L’Allemagne ne perd pas espoir de désunir les alliés et de conclure une paix séparée soit avec la Russie, soit avec la France. Elle continue avec nous en temps de guerre ce système de douche écossaise qu’elle avait adopté pendant la paix : ce sont des alternatives de violence et de flatterie. En ce moment, les Allemands voudraient nous faire croire que l’invasion n’a été qu’une bourrade amicale. Entre les avances qu’elle nous fait, il vient d’arriver à La Gazette de Cologne d’écrire quelque chose d’humoristique et de terrible à la fois : « La meilleure preuve que les Français ont été entraînés dans cette conspiration contre l’Allemagne, qu’ils n’ont pas, à la différence de leurs alliés, prémédité cette agression contre nous, c’est qu’au point de vue militaire ils n’étaient pas prêts. »
Nous n’étions pas prêts et le gouvernement de la République faisait une politique étrangère qui menait droit au plus grand conflit des temps modernes.
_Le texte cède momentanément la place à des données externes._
(** * AnimImage / GIFDecoder: the growable vector and the LZW decoder

    A shallow embedding of [myvector.c] (the [myv_*] bookkeeping) and of
    [LZWAlgorythm] (the version of GIFDecoder.c that returns its own output
    vector), followed by the properties of the decoder's specification.

    Conventions of the embedding.
    - C integers are [Z] with the wrap-around of their type written out:
      [u16] for [uint16_t], [u32] for [unsigned int], [usz] for [size_t]
      (taken as 64 bits wide).
    - [bytes] is the memory seen through the pointer argument: [bytes i] is
      the byte stored at address [bytes + i].  The decoder copies three bytes
      at [bytes + ind] without comparing [ind + 2] with [len], so what lies
      after the first [len] bytes is part of what it computes from.
    - [calloc] and [realloc] are taken to succeed inside the decoder (it
      never tests their result); in [MyVector] their answer is an argument.
    - The decoder's output vector has the counters of its [struct myvector]:
      the element count is the length of [lzw_codes], cut to an
      [unsigned int] at every append, and [codes_alloc] is its capacity. *)

From Stdlib Require Import ZArith List Bool Lia.
Import ListNotations.
Local Open Scope Z_scope.

Definition u16 (x : Z) : Z := x mod 2 ^ 16.
Definition u32 (x : Z) : Z := x mod 2 ^ 32.
Definition usz (x : Z) : Z := x mod 2 ^ 64.

(* ===================================================================== *)
(** ** myvector.c: size and capacity bookkeeping *)
(* ===================================================================== *)

Module MyVector.

Definition MIN_ALLOC : Z := 10.

(** [struct myvector].  [ptr] is the address of the block, [0] for NULL; the
    contents of the block play no part in the bookkeeping. *)
Record myvector : Type := mkVec {
  ptr : Z;
  element_size : Z;
  elements : Z;
  alloc_elements : Z
}.

(** [myv_init (v, el_sz, el, fixed)]; [p] is what [calloc] returned. *)
Definition myv_init (el_sz el : Z) (fixed : bool) (p : Z) : myvector :=
  let alloc_el := if fixed then el else (if el <=? MIN_ALLOC then MIN_ALLOC else el) in
  {| ptr := p;
     element_size := if p =? 0 then 0 else el_sz;
     elements := if p =? 0 then 0 else el;
     alloc_elements := if p =? 0 then 0 else alloc_el |}.

Definition myv_clear (v : myvector) : myvector :=
  {| ptr := ptr v; element_size := element_size v;
     elements := 0; alloc_elements := alloc_elements v |}.

(** [myv_realloc (v, alloc_el)]; [p] is what [realloc] returned. *)
Definition myv_realloc (v : myvector) (alloc_el : Z) (p : Z) : myvector :=
  if ptr v =? 0 then v
  else if p =? 0 then
    {| ptr := 0; element_size := element_size v;
       elements := 0; alloc_elements := 0 |}
  else
    {| ptr := p; element_size := element_size v;
       elements := if alloc_el <? elements v then alloc_el else elements v;
       alloc_elements := alloc_el |}.

(** The test [v->elements + new_el > v->alloc_elements]: the sum is an
    [unsigned int]. *)
Definition must_grow (v : myvector) (new_el : Z) : bool :=
  alloc_elements v <? u32 (elements v + new_el).

(** [myv_append (v, new_el, pt)]; [p] is what [realloc] returns when it is
    called (it is called exactly when [must_grow] holds). *)
Definition myv_append (v : myvector) (new_el : Z) (p : Z) : myvector :=
  if ptr v =? 0 then v
  else
    let alloc_el :=
      if must_grow v new_el
      then (if new_el <? elements v then elements v else new_el)
      else 0 in
    let ptr' := if must_grow v new_el then p else ptr v in
    if ptr' =? 0 then
      {| ptr := 0; element_size := element_size v;
         elements := 0; alloc_elements := 0 |}
    else
      {| ptr := ptr'; element_size := element_size v;
         elements := u32 (elements v + new_el);
         alloc_elements := usz (alloc_elements v + alloc_el) |}.

(** [myv_copy (v_to, v_from)] for two distinct, non-null vectors. *)
Definition myv_copy (v_to v_from : myvector) (p : Z) : myvector :=
  let v := myv_clear v_to in
  if elements v_from =? 0 then v else myv_append v (elements v_from) p.

(** [myv_copy (v, v)]: the store [v_to->elements = 0] is seen through
    [v_from], so nothing is appended. *)
Definition myv_copy_self (v : myvector) : myvector := myv_clear v.
(* ===== verification/_CoqProject ===== *)
-Q . S2P
Prelude.v
Config.v
Storage.v
Block.v
Trackers.v
Allocator.v
Index.v
TopicClean.v
Reader.v
Writer.v
TopicInv.v
Core.v
Batch.v
Walrus.v
BatchRead.v
Recovery.v
EngineInv.v
BatchReadOk.v
BatchReadInv.v
BatchReadSkips.v
Fifo.v
Instances.v
Metadata.v
OctopiiWal.v
LogStore.v
LogStoreOk.v
RaftQuorum.v
RaftMembership.v
RaftLogIds.v
RaftProgress.v
RaftState.v
RaftEngine.v
RaftProtocol.v
RaftCore.v
RaftCoreOk.v
RaftStartup.v
RaftStartupOk.v
RaftNet.v
RaftSim.v
RaftSimVote.v
RaftSimLead.v
RaftSimElect.v
RaftSimFollow.v
RaftSafety.v
RaftRead.v
WalKey.v
Bucket.v
Controller.v
ClusterInv.v
ClusterOps.v
ClusterQueues.v
WalrusEngine.v
Client.v
RaftMachine.v
OctopiiRestart.v
OctopiiRpc.v
OctopiiNode.v
OctopiiChunk.v
Background.v
SortBy.v
StateDb.v
RedbDb.v
RedbOk.v
KvDb.v
KvDbOk.v
TxData.v
Trie.v
Executor.v
ExecutorOk.v
Producer.v
ProducerOk.v
CliClient.v
Gateway.v
GatewayOk.v
Witnesses.v
ClusterWitnesses.v
RaftWitnesses.v
ConsensusWitnesses.v
ProducerWitnesses.v
OctopiiWitnesses.v
(** The outcome of running a Rust function: a value, an [Err], a panic (or an
    access outside a memory map, which the code does not define), or no return at all (a
    spin lock that is never released, or a loop cut by its fuel). *)
Inductive outcome (A : Type) :=
  | Ok (a : A)
  | Err (e : io_error)
  | Panic
  | Hang.
Arguments Ok {_} _.
Arguments Err {_} _.
Arguments Panic {_}.
Arguments Hang {_}.

Definition isOk {A} (o : outcome A) : bool :=
  match o with Ok _ => true | _ => false end.

#[global] Instance ErrorKind_eq_dec : EqDecision ErrorKind.
Proof. solve_decision. Defined.
#[global] Instance io_error_eq_dec : EqDecision io_error.
Proof. solve_decision. Defined.
#[global] Instance outcome_eq_dec {A} `{EqDecision A} : EqDecision (outcome A).
Proof. solve_decision. Defined.

(** * The state and error monad

    A computation threads a state [S] and ends in an [outcome]; an error keeps the
    state it was raised in, as a Rust [?] keeps every mutation already made. *)
Definition M (S A : Type) : Type := S → outcome A * S.

Definition ret {S A} (a : A) : M S A := λ s, (Ok a, s).

Definition bind {S A B} (m : M S A) (k : A → M S B) : M S B := λ s,
  match m s with
  | (Ok a, s') => k a s'
  | (Err e, s') => (Err e, s')
  | (Panic, s') => (Panic, s')
  | (Hang, s') => (Hang, s')
  end.

Definition fail {S A} (k : ErrorKind) (msg : string) : M S A :=
  λ s, (Err (IoError k msg), s).
Definition panic {S A} : M S A := λ s, (Panic, s).
Definition hang {S A} : M S A := λ s, (Hang, s).
Definition getS {S} : M S S := λ s, (Ok s, s).
Definition modify {S} (f : S → S) : M S unit := λ s, (Ok tt, f s).

(** Run a computation on the part [T] of the state [S]. *)
Definition zoom {S T A} (g : S → T) (p : T → S → S) (m : M T A) : M S A := λ s,
  let '(o, t) := m (g s) in (o, p t s).

(** [let _ = e]: the result is dropped, an [Err] included; a panic is not. *)
Definition ignore {S A} (m : M S A) : M S unit := λ s,
  match m s with
  | (Ok _, s') | (Err _, s') => (Ok tt, s')
  | (Panic, s') => (Panic, s')
  | (Hang, s') => (Hang, s')
  end.

(** [match e { Ok(v) => .., Err(_) => .. }] where the error itself is not used. *)
Definition attempt {S A} (m : M S A) : M S (option A) := λ s,
  match m s with
  | (Ok a, s') => (Ok (Some a), s')
  | (Err _, s') => (Ok None, s')
  | (Panic, s') => (Panic, s')
  | (Hang, s') => (Hang, s')
  end.

Declare Scope walrus_scope.
Delimit Scope walrus_scope with walrus.
Notation "'let!' x := m 'in' k" := (bind m (λ x, k))
  (at level 10, x pattern, m at level 100, k at level 200)
  : walrus_scope.
Notation "m ;; k" := (bind m (λ _, k))
  (at level 100, k at level 200, right associativity) : walrus_scope.
#[global] Open Scope walrus_scope.

(** ** Reasoning about computations *)

(** [wp m Q s]: running [m] from [s] ends in an outcome and a state related by [Q]. *)
Definition wp {S A} (m : M S A) (Q : outcome A → S → Prop) (s : S) : Prop :=
  Q (m s).1 (m s).2.

(** The continuation of [wp] for a successful outcome, with a separate condition on
    the other outcomes. *)
Definition on_ok {A B S} (Q : outcome B → S → Prop) (k : A → S → Prop) :
    outcome A → S → Prop := λ o s,
  match o with
  | Ok a => k a s
  | Err e => Q (Err e) s
  | Panic => Q Panic s
  | Hang => Q Hang s
  end.

Section wp_rules.
Context {S : Type}.

Lemma wp_ret {A} (a : A) (Q : outcome A → S → Prop) s :
  Q (Ok a) s → wp (ret a) Q s.
Proof. done. Qed.

Lemma wp_bind {A B} (m : M S A) (k : A → M S B) Q s :
  wp m (on_ok Q (λ a, wp (k a) Q)) s → wp (bind m k) Q s.
Proof. rewrite /wp /bind /on_ok. by destruct (m s) as [[] ?]. Qed.

Lemma wp_bind_inv {A B} (m : M S A) (k : A → M S B) Q s :
  wp (bind m k) Q s → wp m (on_ok Q (λ a, wp (k a) Q)) s.
Proof. rewrite /wp /bind /on_ok. by destruct (m s) as [[] ?]. Qed.

Lemma wp_mono {A} (m : M S A) (Q Q' : outcome A → S → Prop) s :
  wp m Q s → (∀ o s', Q o s' → Q' o s') → wp m Q' s.
Proof. rewrite /wp. eauto. Qed.

Lemma wp_run {A} (m : M S A) (Q : outcome A → S → Prop) s o s' :
  m s = (o, s') → Q o s' → wp m Q s.
Proof. rewrite /wp. by intros ->. Qed.

Lemma wp_out {A} (m : M S A) (Q : outcome A → S → Prop) s o s' :
  wp m Q s → m s = (o, s') → Q o s'.
Proof. rewrite /wp. intros H E. by rewrite E in H. Qed.

Lemma wp_fail {A} k msg (Q : outcome A → S → Prop) s :
  Q (Err (IoError k msg)) s → wp (fail k msg) Q s.
Proof. done. Qed.

Lemma wp_panic {A} (Q : outcome A → S → Prop) s : Q Panic s → wp panic Q s.
Proof. done. Qed.

Lemma wp_hang {A} (Q : outcome A → S → Prop) s : Q Hang s → wp hang Q s.
Proof. done. Qed.

Lemma wp_get (Q : outcome S → S → Prop) s : Q (Ok s) s → wp getS Q s.
Proof. done. Qed.

Lemma wp_modify f (Q : outcome unit → S → Prop) s :
  Q (Ok tt) (f s) → wp (modify f) Q s.
Proof. done. Qed.

Lemma wp_zoom {T A} (g : S → T) p (m : M T A) Q s :
  wp m (λ o t, Q o (p t s)) (g s) → wp (zoom g p m) Q s.
Proof. rewrite /wp /zoom. by destruct (m (g s)). Qed.

Lemma wp_ignore {A} (m : M S A) (Q : outcome unit → S → Prop) s :
  wp m (λ o s', match o with
                | Ok _ | Err _ => Q (Ok tt) s'
                | Panic => Q Panic s'
                | Hang => Q Hang s'
                end) s →
  wp (ignore m) Q s.
Proof. rewrite /wp /ignore. by destruct (m s) as [[] ?]. Qed.
End wp_rules.

(** One step of symbolic execution, by the head construct of the computation. *)
Ltac wp_step :=
  lazymatch goal with
  | |- wp (bind _ _) _ _ => apply wp_bind
  | |- wp (ret _) _ _ => apply wp_ret
  | |- wp (fail _ _) _ _ => apply wp_fail
  | |- wp panic _ _ => apply wp_panic
  | |- wp hang _ _ => apply wp_hang
  | |- wp getS _ _ => apply wp_get
  | |- wp (modify _) _ _ => apply wp_modify
  | |- wp (zoom _ _ _) _ _ => apply wp_zoom
  | |- wp (ignore _) _ _ => apply wp_ignore
  | |- wp (if ?b then _ else _) _ _ => let E := fresh "Hif" in destruct b eqn:E
  end; cbn [on_ok].

Ltac wp_steps := repeat wp_step.

(** * Machine integers *)

Definition U16_MAX : Z := 2 ^ 16 - 1.
Definition U32_MAX : Z := 2 ^ 32 - 1.
Definition U64_MAX : Z := 2 ^ 64 - 1.

Definition wrap16 (z : Z) : Z := z mod 2 ^ 16.
Definition wrap64 (z : Z) : Z := z mod 2 ^ 64.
Le Livre bleu anglais fournit la preuve que, dès la première heure, M. Sazonof et notre ambassadeur étaient d’accord et résolus à conduire la guerre avec énergie jusqu’au bout. On saura peut-être un jour les dessous de cette grande intrigue, l’histoire vraie des missions malheureuses qui se sont succedées à Petrograd depuis le marquis de Montebello (l’amiral Touchard, Bompard, Georges Louis), la rencontre de l’activité bien connue de l’ambassadeur Isvolski à Paris avec l’esprit d’entreprise de Delcassé*, ses ambitions de grande diplomatie. Or, depuis l’Affaire Dreyfus, Paléologue** est l’auxiliaire le plus intime de Delcassé.
Dans le journal où un Français habitant Petrograd – le capitaine de C… – a écrit ses impressions des journées décisives du conflit, journal publié par Le Correspondant du 10 septembre, je trouve ceci : « 31 juillet : je vais à l’ambassade de France… Je trouve l’ambassadeur fort occupé… M. Paléologue paraît tout à fait certain de la guerre, et s’en réjouit presque en songeant que la situation actuelle est la plus favorable que l’on ait jamais pu espérer… »
Ainsi, le 31 juillet, quand on annonçait à Paris que la diplomatie faisait tous ses efforts pour conserver la paix, l’ambassadeur de France en Russie « paraissait tout à fait certain de la guerre » et « s’en réjouissait presque ». Ô peuple souverain ! Ô volonté des électeurs !
Le 1er août, le même témoin note encore : « Une petite inquiétude est dans l’air au sujet de l’Angleterre; mais, en, tout cas, pas à l’ambassade de France. – La guerre sera terrible, affreuse, me dit l’ambassadeur, mais nous devons l’envisager d’un coeur hardi, car jamais, jamais nous n’avons été aussi appuyés, aussi prêts et surtout aussi affermis dans notre bon droit… »
Comment, dès le 1er août, pouvait-on ne aps douter du concours de l’Angleterre, qui affirmait au contraire que le conflit ne l’intéressait pas ? Il y a là une énigme qui sollicite toutes les curiosités…
On me dit que le général Joffre demande 500.000 hommes pour arriver à chasser les Allemands de France. Le fait est qu’il importe d’en finir. L’envahissement, depuis trois mois qu’il dure, prend le caractère d’une véritable occupation. Je lis dans les journaux allemands qu’une commission impériale des mines est nommée pour établir le régime de la métallurgie dans le bassin de Briey. La presse française ne souffle pas mot de cela.
Un amiral, dans Les Tablettes des Deux-Charentes, déplore l’inactivité de notre flotte, qui, depuis trois mois, dans l’Adriatique, n’a pas fait autre chose que couler un croiseur et bombarder Cattaro. Au fait, avons-nous intérêt à sacrifier nos marins et nos navires pour détruire la flotte autrichienne et prendre Trieste, c’est-à-dire tirer les marrons du feu pour les Italiens ? ♦
* Gustave Lannes, conte de Montebello, de 1891 à 1902, Louis Bompard de 1902 à 1908, le vice-amiral Touchard de 1908 à 1909, Georges Louis de 1909 à 1913, Théophile Delcassé de février 1913 à janvier 1914.
** Maurice Paléologue (1859-1944) avait été délégué du ministère des Affaires étrangères auprès de la Cour de cassation puis du tribunal de Rennes lors du jugement du capitaine Dreyfus en 1899. Secrétaire général du ministère des Affaires étrangères en 1920 sous Alexandre Millerand, il sera l’un des parrains de Jacques Bainville lors de sa réception à l’Académie française en 1935.